Combs

The comb filters are basically very short delays that operate at audio rate, i.e. only a couple of samples or milliseconds. If you just feed a short noise/impulse into such a delay and add some feedback you will get a tone much like an oscillator.
Zebra’s comb filters offer several modes. Up to 4 such short delays work together, in various circuits and always stereo. You can build envelope driven Flangers, plucked strings, flutes, percussions, bowed strings, metallic sounds, weird sounds, strange stuff and generally a whole range of sounds not possible in a typical synthesizer.
Tuning
The parameters in the first row are pretty much the same as the ones found in the oscillators. Tune ranges from -48 to +48 semitones, modulateable via the modulation knob next to it. Detune changes the microtuning of the stereo signal. Vibrato assigns LFO1 to modulate tuning by +/- 1 semitone. Keyscale determines how the comb filters pitch reacts to the note played. At 100 it is standard semitone per note.
Sound
Feedback controls the delay feedback. A Comb filter is a delay so this controls the amount of filtering.

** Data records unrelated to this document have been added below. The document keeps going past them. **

(** The four visits of a list are the four visits of each of its trees. *)
Lemma four_passes_map tr l :
  attr_bindings_ok l = true ->
  four_passes tr l =
  map (fun n =>
         fst (forEach_node (has_attribute "data-i18n-placeholder")
                (translate_placeholder tr)
           (fst (forEach_node (has_attribute "data-i18n-title") (translate_title tr)
             (fst (forEach_node (has_attribute "data-i18n-attr") (translate_attr tr)
               (fst (forEach_node (has_attribute "data-i18n") (translate_text tr)
                  n)))))))) l.
Proof.
  intros Hok. unfold four_passes.
  unfold placeholder_pass at 1. rewrite forEach_map by (by rewrite placeholder_pass_ends).
  unfold title_pass at 1. rewrite forEach_map by (by rewrite title_pass_ends).
  unfold attr_pass at 1.
  rewrite forEach_map
    by (rewrite attr_pass_ends; [done|];
        intros e children; by apply text_pass_keeps_bindings_ok).
  unfold text_pass at 1. rewrite forEach_map by (by rewrite text_pass_ends).
  by rewrite !map_map.
Qed.

Lemma attr_bindings_ok_cons c rest :
  attr_bindings_ok (c :: rest) = attr_bindings_ok [c] && attr_bindings_ok rest.
Proof.
  unfold attr_bindings_ok. rewrite all_nodes_cons, forallb_app.
  f_equal. change (all_nodes [c]) with (nodes_of c ++ [])%list.
  by rewrite app_nil_r.
Qed.

Lemma attr_bindings_ok_Elem e children :
  attr_bindings_ok [Elem e children] = attr_binding_ok e && attr_bindings_ok children.
Proof.
  unfold attr_bindings_ok. change (all_nodes [Elem e children])
    with ((Elem e children :: all_nodes children) ++ [])%list.
  by rewrite app_nil_r.
Qed.

Lemma four_passes_rebind_list tr l :
  Forall (fun n => attr_bindings_ok [n] = true -> four_passes tr [n] = [rebind tr n]) l ->
  attr_bindings_ok l = true -> four_passes tr l = map (rebind tr) l.
Proof.
  induction 1 as [|c rest Hc _ IHrest]; [done|].
  rewrite attr_bindings_ok_cons. intros [Hok_c Hok_rest]%andb_true_iff.
  specialize (Hc Hok_c). specialize (IHrest Hok_rest).
  assert (attr_bindings_ok (c :: rest) = true) as Hok
    by (rewrite attr_bindings_ok_cons; by rewrite Hok_c, Hok_rest).
  rewrite four_passes_map in Hc, IHrest |- * by done.
  cbn [map] in *. injection Hc as Hc. by rewrite Hc, IHrest.
Qed.

Lemma four_passes_rebind_node tr n :
  attr_bindings_ok [n] = true -> four_passes tr [n] = [rebind tr n].
Proof.
  induction n as [data|e children IH] using node_nested_ind; [done|].
  rewrite attr_bindings_ok_Elem. intros [Hok_e Hok_below]%andb_true_iff.
  pose proof (four_passes_rebind_list tr children IH Hok_below) as Hchildren.
  rewrite four_passes_map by (rewrite attr_bindings_ok_Elem; by rewrite Hok_e, Hok_below).
  cbn [map rebind]. f_equal. rewrite text_node.
  rewrite attr_node.
  2: by rewrite after_text_binding_ok.
  2:{ intros e' children'.
      destruct (attributes e !! "data-i18n") as [key|];
        [destruct (is_input_like e)|];
        try (by apply text_pass_keeps_bindings_ok).
      by intros ?%no_element_in_text_children. }
  rewrite title_node, placeholder_node. fold (after_all tr e). f_equal.
  destruct (attributes e !! "data-i18n") as [key|];
    [destruct (is_input_like e)|];
    try exact Hchildren.
  apply four_passes_text_children.
Qed.

Lemma four_passes_rebind tr l :
  attr_bindings_ok l = true -> four_passes tr l = map (rebind tr) l.
Proof.
  apply four_passes_rebind_list, Forall_forall. intros n _.
  apply four_passes_rebind_node.
Qed.

(** X17.  When the table is not [null] where its keys are listed and the
    attribute bindings are well formed, the four visits of
    [applyLanguage()] come to one pass over the document: each element
    becomes what the four callbacks make of it one after the other, the
    children of an element with a plain text binding that is not an input
    are replaced by the text of its key, and below it no binding is
    visited. *)
Theorem applyLanguage_is_one_pass f w :
  (logs_keys f = true -> nullish (translations w) = false) ->
  attr_bindings_ok (content (document w)) = true ->
  applyLanguage f w =
  (Returned tt,
   with_document
     {| title := t_descent (translations w) "page.title" "";
        content := map (rebind (translations w)) (content (document w)) |} w).
Proof.
  intros Hkeys Hok. rewrite (applyLanguage_runs f w Hkeys Hok).
  by rewrite four_passes_rebind.
Qed.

The damp parameter is a lowpass filter of 6 db/octave that works on the feedback path.
The tone parameters function changes from mode to mode, see below for details. Normally this determines the ratio of several cascaded delays.

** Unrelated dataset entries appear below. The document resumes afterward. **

(** Every request is answered with the given error status. *)
Definition net_status (st : Z) (txt : string) (w : World) (c : ReqConfig)
  : Outcome :=
  Rejected (http_error st txt c).

Definition net_ok (w : World) (c : ReqConfig) : Outcome :=
  Resolved ok_response.

(** The same-origin proxy is unreachable and the backend, reached
    directly, answers 401. *)
Definition net_backend_401 (w : World) (c : ReqConfig) : Outcome :=
  if String.eqb (baseURL c) "" then Rejected (network_error c)
  else Rejected (http_error 401 "Unauthorized" c).

(** A client posts an order; the body was sent pretty-printed, 44 bytes
    long, and parsed by [express.json()]. *)
Definition order_request (prefix : string) : Server.Req :=
  Server.mkReq "POST" (String.append prefix "/orders") "/orders"
    {[ "content-type" := Server.HStr "application/json";
       "content-length" := Server.HStr "44" ]}
    (Js.Obj [("storeId", Js.Num 1); ("menuIds", Js.Arr [Js.Num 3; Js.Num 7])]).

Definition fresh_res : Server.Res := Server.mkRes 200 None.

(** The backend refuses connections. *)
Definition upstream_down (tgt : string) (req : Server.Req)
    (p : Server.ProxyReq) : Server.Upstream :=
  Server.Failed (Server.mkErr "connect ECONNREFUSED").

(** The calls made on the primary client, oldest first. *)
Definition is_primary_call (ev : Event) : bool :=
  match ev with
  | ECall Primary _ _ _ _ => true
  | _ => false
  end.

Definition primary_calls (t : list Event) : list Event :=
  List.filter is_primary_call t.

(** The configuration of the connectivity probe. *)
Definition probe_config : option UserConfig :=
  Some (mkUserConfig ∅ (Some 5000)).

(** Total byte length of the chunks written to an outgoing request. *)
Definition written_bytes (p : Server.ProxyReq) : Z :=
  fold_right (fun chunk n => Server.Buffer_byteLength chunk + n) 0
             (Server.pr_written p).

(** A listing request, as the proxy sees it below its mount point. *)
Definition list_request (prefix : string) : Server.Req :=
  Server.mkReq "GET" (String.append prefix "/stores") "/stores"
    {[ "accept" := Server.HStr "application/json" ]}
    (Js.Obj []).

(** The configuration a call on the primary client dispatches from
    [w_init]. *)
Definition sample_config (env : Env) (m u : string) (d : Js.value)
  : ReqConfig :=
  attach (storage w_init)
         (mergeConfig (json_defaults (API_BASE_URL env)) m u d None).

(** ** Properties of the client *)

Section Client_facts.

Variable env : Env.
Variable net : World -> ReqConfig -> Outcome.

Lemma request_handler_spec name config w :
  request_handler name config w =
    (match first_credential (storage w) with
     | Some t => set_header config "authorization-token" t
     | None => config
     end, w).
Proof.
  unfold request_handler, first_credential, present, bind, getItem, ret.
  simpl.
  destruct (storage w !! "accessToken") as [a|]; simpl;
    [destruct (String.eqb_spec a ""), (decide (a = "")); simpl;
       try congruence; try reflexivity;
       try (destruct (String.eqb_spec a ""); simpl; congruence)|];
    (destruct (storage w !! "storeUserAccessToken") as [s|]; simpl;
       [|reflexivity];
     destruct (String.eqb_spec s ""), (decide (s = "")); simpl;
       congruence || reflexivity).
Qed.

Lemma prepare_primary m u d cfg w :
  prepare (axiosInstance env) m u d cfg w =
    (attach (storage w)
       (mergeConfig (json_defaults (API_BASE_URL env)) m u d cfg),
     called Primary m u d cfg w).
Proof.
  unfold prepare, bind, emit; simpl.
  unfold bind. rewrite request_handler_spec. reflexivity.
Qed.

Lemma prepare_fallback m u d cfg w :
  prepare fallbackAxiosInstance m u d cfg w =
    (attach (storage w)
       (mergeConfig (json_defaults FALLBACK_API_BASE_URL) m u d cfg),
     called Fallback m u d cfg w).
Proof.
  unfold prepare, bind, emit; simpl.
  unfold bind. rewrite request_handler_spec. reflexivity.
Qed.

Lemma response_error_spec e w :
  response_error env e w =
    (Rejected (rejected_as env e), after_rejection env e w).
Proof.
  unfold response_error, rejected_as, after_rejection, hook_fires.
  destruct (status_is e 401 && bool_decide (is_Some (config e)));
    [|reflexivity].
  unfold bind, removeItem, set_location_href, ret, logged_out,
    tokens_removed; simpl.
  destruct (window_hostname env); simpl; rewrite <- !app_assoc; reflexivity.
Qed.

Lemma rejected_as_window e :
  is_Some (window_hostname env) → rejected_as env e = e.
Proof.
  intros [h Hh]. unfold rejected_as. rewrite Hh.
  destruct (hook_fires e); reflexivity.
Qed.

Lemma rejected_as_no_hook e : hook_fires e = false → rejected_as env e = e.
Proof. intros H. unfold rejected_as. rewrite H. reflexivity. Qed.

(** The thrown [ReferenceError] never meets the retry condition. *)
Lemma ReferenceError_not_retried : ¬ retry_condition env ReferenceError_window.
Proof.
  intros [_ [H|(m & Hm & [H|H])]]; [discriminate H| |];
    inversion Hm; subst m; vm_compute in H; discriminate H.
Qed.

Distortion adds harmonics into the feedback. Use with caution.
Material
PreFill feeds white noise into the comb. This parameter is useful when synthesizing plucked strings.

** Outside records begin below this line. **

Lemma cell_block_layout first_sample_names structure_dimension (gradient : TensorBlock R)
    block_samples grad_outputs block_i g :
  cell_block zero add mul first_sample_names structure_dimension gradient block_samples
             grad_outputs block_i g = Err (AssertFailed cell_output_layout) ->
  exists adjoint,
    adjoint ∈ grad_outputs /\ is_contiguous adjoint && is_cpu adjoint = false.
Proof.
  unfold cell_block. cbv zeta. intros H.
  apply bind_err in H as [H|(? & _ & H)]; [by apply always_assert_err in H|].
  apply bind_err in H as [H|(? & _ & H)]; [by apply index_column_err in H as [|]|].
  do 3 (apply bind_err in H as [H|(? & _ & H)];
        [by apply always_assert_err in H|]).
  apply bind_err in H as [H|(adjoint & Hadjoint & H)]; [by apply read_err in H|].
  apply bind_err in H as [H|(? & _ & H)].
  - apply always_assert_false in H. apply read_ok in Hadjoint as [_ Hadjoint].
    exists adjoint. split; [by eapply list_elem_of_lookup_2 | done].
  - exfalso.
    refine (for_each_err (fun e => e = AssertFailed cell_output_layout -> False)
              _ _ _ _ _ H eq_refl).
    intros r s e _ Hr ->. by apply cell_row_err in Hr as [|].
Qed.

Lemma on_another_device (grad_outputs : list (Tensor R)) :
  (exists adjoint,
     adjoint ∈ (contiguous <$> grad_outputs)
     /\ is_contiguous adjoint && is_cpu adjoint = false) ->
  exists adjoint, adjoint ∈ grad_outputs /\ is_cpu adjoint = false.
Proof.
  intros (adjoint & Hin & Hlayout).
  apply list_elem_of_fmap in Hin as (t & -> & Hin). exists t. split; [done|].
  by rewrite is_contiguous_contiguous, is_cpu_contiguous in Hlayout.
Qed.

Input controls the amount of signal from the channel i.e. noise, osc, etc. into the comb.
The flavour parameter like the tone parameter depends on the mode of the comb, see below for details. Typically this controls injection of the channels signal somewhere in between several comb stages/cascaded delays.
Mix
The dry knob sets the level of the passed through signal of the channel as it was before going into the comb.
The volume sets the volume of the combs output, the dry signal is not affected. Pan controls the panning of the signal. In split dual mode, width pans the two signals to the left and right channel.
Modes
- Comb
This is simple stereo delay, tuned to the played note. The tone and flavour parameters have no effect in this mode. - Split Comb
In this mode 2 delays feed into each other. The input is summed. The tone paramter controls the legnth ratios of the delays. The flavour parameter inserts xxx the input signal directly into the second delay. Outputs of each delay are left and right. - Split Dual
In this mode 2 stereo delays feed into each other like with the split comb. The difference is, that in this case there is true stereo operation. - Diff Comb
Works just like the split dual mode but in this mode the second delay is an allpass filter. This resulst in weird dissonant sounds. The flavour parameter controls the feedback of the allpass filter. The dissonant frequencies can dominate the fundamental frequency, thus you may have to tune this one accordingly. - Dissonant
This mode creates a 4 x 4 Feedback Delay Network. This will always sound metallic and dissonant. Tone and flavour determine the ratios of each delay line. It is inpossible to create any “nomal” sounds in this mode.